Kota yang dikenal sebagai Kota Batik dan Tiongkok Kecil sejak awal abad 20 seperti yang terdapat dalam berbagai sumber seperti yang ditulis oleh C.T.H Van Deventer (Overzicht van den Economischen toestand der Inlandsche Bevolking Java en Madorea, 1904, Kota Batik), De KAT Angelino (Batikrapport, 1930, Kota Batik), Orang Indonesia Jang Terkemoeka di Djawa (1944, Tiongkok Kecil), Claudine Salmon (Chinese Ephigraphic Materials in Indonesia, 1988, Tiongkok Kecil) ini memiliki beberapa pondok yang sudah berabad lamanya berdiri di Lasem, mulai dari Pesantren Puri Kawak (tilas pondoknya telah berganti nama), An Nurriyah, Al Hidayat dan masih banyak lagi.
Pemandangan sehari-hari, kiai dan santri tak terkecuali bergiat di pondoknya dan lingkungan sekitar dengan semangat tenggang rasa yang tinggi, saling menghargai dan menghormati sesama penduduk. Kepada pendatang atau pejalan (sering disebut wisatawan) biasa, masyarakat pondok pesantren sangat terbuka dan menyambut hangat.
Baca juga: Nyah Kiok dan Tujuh Bidadari Lasem, Kisah Batik Tiga Negeri Pantura
Tahun 2018 lalu merupakan tahun tepat satu abad Pondok Pesantren Al Hidayat. Salah satu pondok pesantren tertua di Lasem yang didirikan oleh Mbah Ma'shoem mulai tahun 1916 namun resmi beroperasi sebagai pondok pesantren pada tahun 1918. Gaung satu abad Al Hidayat membawa semangat toleransi dari Lasem untuk Indonesia.
Saya dan Kusumaningdyah N.H., pengajar Program Studi Arsitektur, Fakultas Teknik, Universitas Sebelas Maret Surakarta beserta beberapa mahasiswanya mengikuti kegiatan komunitas yang diberi judul Hikayat Toleransi.

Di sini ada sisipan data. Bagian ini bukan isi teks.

Definition one_run : directory :=
  Directory "/bench/m1_gcc9" "m1_gcc9"
    {[ "r1_5h_t4.csv" :=
         File (Lines ["query,time" +:+ Sample.nl; "Q5,123.4" +:+ Sample.nl] None)
              (Returned [["Q5" : scalar; "123.4" : scalar]]) ]}
    Sample.stat_error.

Definition one_run_table : table :=
  pd_DataFrame [row_literal "m1" "gcc9" 1 5 "h" 4 (Some "Q5")
                  (Some (1234, 1%nat))].

Definition garbled_output : world := World [] (Some (Text "<html>")).

End Garbled.

(** A third instance, which reads the header of a file as pandas does: a
    header field without text names its column [Unnamed: i], [i] being
    the position of the field.  It is used on tables whose nameless
    column is the last one. *)
Module Unnamed.

#[local] Existing Instance Sample.runtime.

Definition rename_key (old new : string)
    (r : gmap string (pyval Sample.decimal)) : gmap string (pyval Sample.decimal) :=
  match r !! old with
  | Some v => <[new := v]> (delete old r)
  | None => r
  end.

Definition read_header (df : DataFrame Sample.decimal) : DataFrame Sample.decimal :=
  if decide (EmptyString ∈ columns df) then
    let name := "Unnamed: " +:+ pretty (size (columns df) - 1)%nat in
    Frame ({[ name ]} ∪ columns df ∖ {[ EmptyString ]})
          (rename_key EmptyString name <$> rows df)
  else df.

Definition pandas : @Pandas Sample.runtime :=
  {| scalar := string;
     scalar_float := Sample.parse_decimal;
     scalar_str := id;
     csv_text := option (DataFrame Sample.decimal);
     to_csv := Some;
     read_csv := λ content,
       match content with
       | Some df => Returned (read_header df)
       | None => Raised (Exn EmptyDataError "No columns to parse from file")
       end;
     val_leb := Sample.cell_leb;
     val_leb_total := Sample.cell_leb_total;
     val_leb_trans := Sample.cell_leb_trans |}.

#[local] Existing Instance pandas.

(** A run whose counter dump has a line of three fields without text. *)
Definition nameless_metric : directory :=
  Directory "/bench/m1_gcc9" "m1_gcc9"
    {[ "r1_5h_t4.csv" :=
         File (Lines ["query,time" +:+ Sample.nl; "Q5,123.4" +:+ Sample.nl] None)
              (Returned [["Q5" : scalar; "123.4" : scalar]]);
       "r1_5h_t4.data" :=
         File (Lines [";;" +:+ Sample.nl] None)
              (Raised (Exn ParserError "Error tokenizing data")) ]}
    Sample.stat_error.




Definition fresh : world := World [] None.

Definition write_new : args := Args nameless_metric "combined_results.csv" false.
Definition append_to : args := Args nameless_metric "combined_results.csv" true.

End Unnamed.

(** * What the script guarantees *)

(** ** Strings *)

Lemma app_cons (c : ascii) (s t : string) :
  String c s +:+ t = String c (s +:+ t).
Proof. reflexivity. Qed.

Lemma app_empty_l (s : string) : EmptyString +:+ s = s.
Proof. reflexivity. Qed.

Lemma app_empty_r (s : string) : s +:+ EmptyString = s.
Proof. induction s as [|c s IH]; [done|]. by rewrite app_cons, IH. Qed.

Lemma app_assoc_str (s t u : string) : (s +:+ t) +:+ u = s +:+ (t +:+ u).
Proof. induction s as [|c s IH]; [done|]. by rewrite !app_cons, IH. Qed.

Lemma chars_app (s t : string) :
  PyStr.chars (s +:+ t) = PyStr.chars s ++ PyStr.chars t.
Proof. induction s as [|c s IH]; [done|]. rewrite app_cons. simpl. by f_equal. Qed.

Lemma all_app (f : ascii → bool) (s t : string) :
  PyStr.all f (s +:+ t) = PyStr.all f s && PyStr.all f t.
Proof. unfold PyStr.all. by rewrite chars_app, forallb_app. Qed.

(** [lstrip] removes a run of characters of the set from the left and
    stops at the first character outside it; [rstrip] does so from the
    right. *)
Lemma lstrip_chars_spec (f : ascii → bool) (s : string) :
  ∃ lead, s = lead +:+ PyStr.lstrip_chars f s ∧ PyStr.all f lead = true ∧
          ∀ c, head (PyStr.chars (PyStr.lstrip_chars f s)) = Some c → f c = false.
Proof.
  induction s as [|c s (lead & Heq & Hall & Hhd)]; simpl.
  - by exists EmptyString.
  - destruct (f c) eqn:Hc.
    + exists (String c lead). rewrite app_cons, <-Heq. split; [done|].
      split; [|done]. unfold PyStr.all in *. simpl. by rewrite Hc.
    + exists EmptyString. repeat split; simpl. by intros ? [= <-].
Qed.

Lemma rstrip_chars_spec (f : ascii → bool) (s : string) :
  ∃ trail, s = PyStr.rstrip_chars f s +:+ trail ∧ PyStr.all f trail = true ∧
           ∀ c, last (PyStr.chars (PyStr.rstrip_chars f s)) = Some c → f c = false.
Proof.
  induction s as [|c s (trail & Heq & Hall & Hlast)]; simpl.
  - by exists EmptyString.
  - destruct (PyStr.rstrip_chars f s) as [|d r] eqn:Hr.
    + destruct (f c) eqn:Hc.
      * exists (String c trail). simpl in Heq. subst s. repeat split; [|done].
        unfold PyStr.all in *. simpl. by rewrite Hc.
      * exists trail. simpl in Heq. subst s. repeat split; [done|].
        simpl. by intros ? [= <-].
    + exists trail. rewrite app_cons, <-Heq. repeat split; [done|].
      simpl in *. by destruct (PyStr.chars r).
Qed.

Lemma replace_by_nothing (old : ascii) (s : string) :
  PyStr.chars (PyStr.replace old EmptyString s)
  = filter (λ c, c ≠ old) (PyStr.chars s).
Proof.
  induction s as [|c s IH]; [done|]. simpl.
  destruct (Ascii.eqb_spec c old) as [->|Hne].
  - rewrite app_empty_l, IH. by rewrite filter_cons_False by (by intros ?).
  - simpl. by rewrite IH, filter_cons_True.
Qed.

Kusumaningdyah juga kepala Urban Rural Design and Conservation Laboratorium (URDC Labo) di universitasnya yang bergiat meneliti tentang Rumah Batik sebagai Home Based Industries Kluster Pecinan (salah satu kawasan yang ia sebut 'Kampung Pusaka Lasem') di Lasem hampir selama empat tahun belakangan. Sebuah perjalanan bersama para cucu buyut Mbah Ma'shoem yang memperkenalkan nilai-nilai ajaran Mbah Ma'shoem dan perkembangan Islam di Lasem dengan cara yang menyenangkan bagi orang awam dan berbeda religi.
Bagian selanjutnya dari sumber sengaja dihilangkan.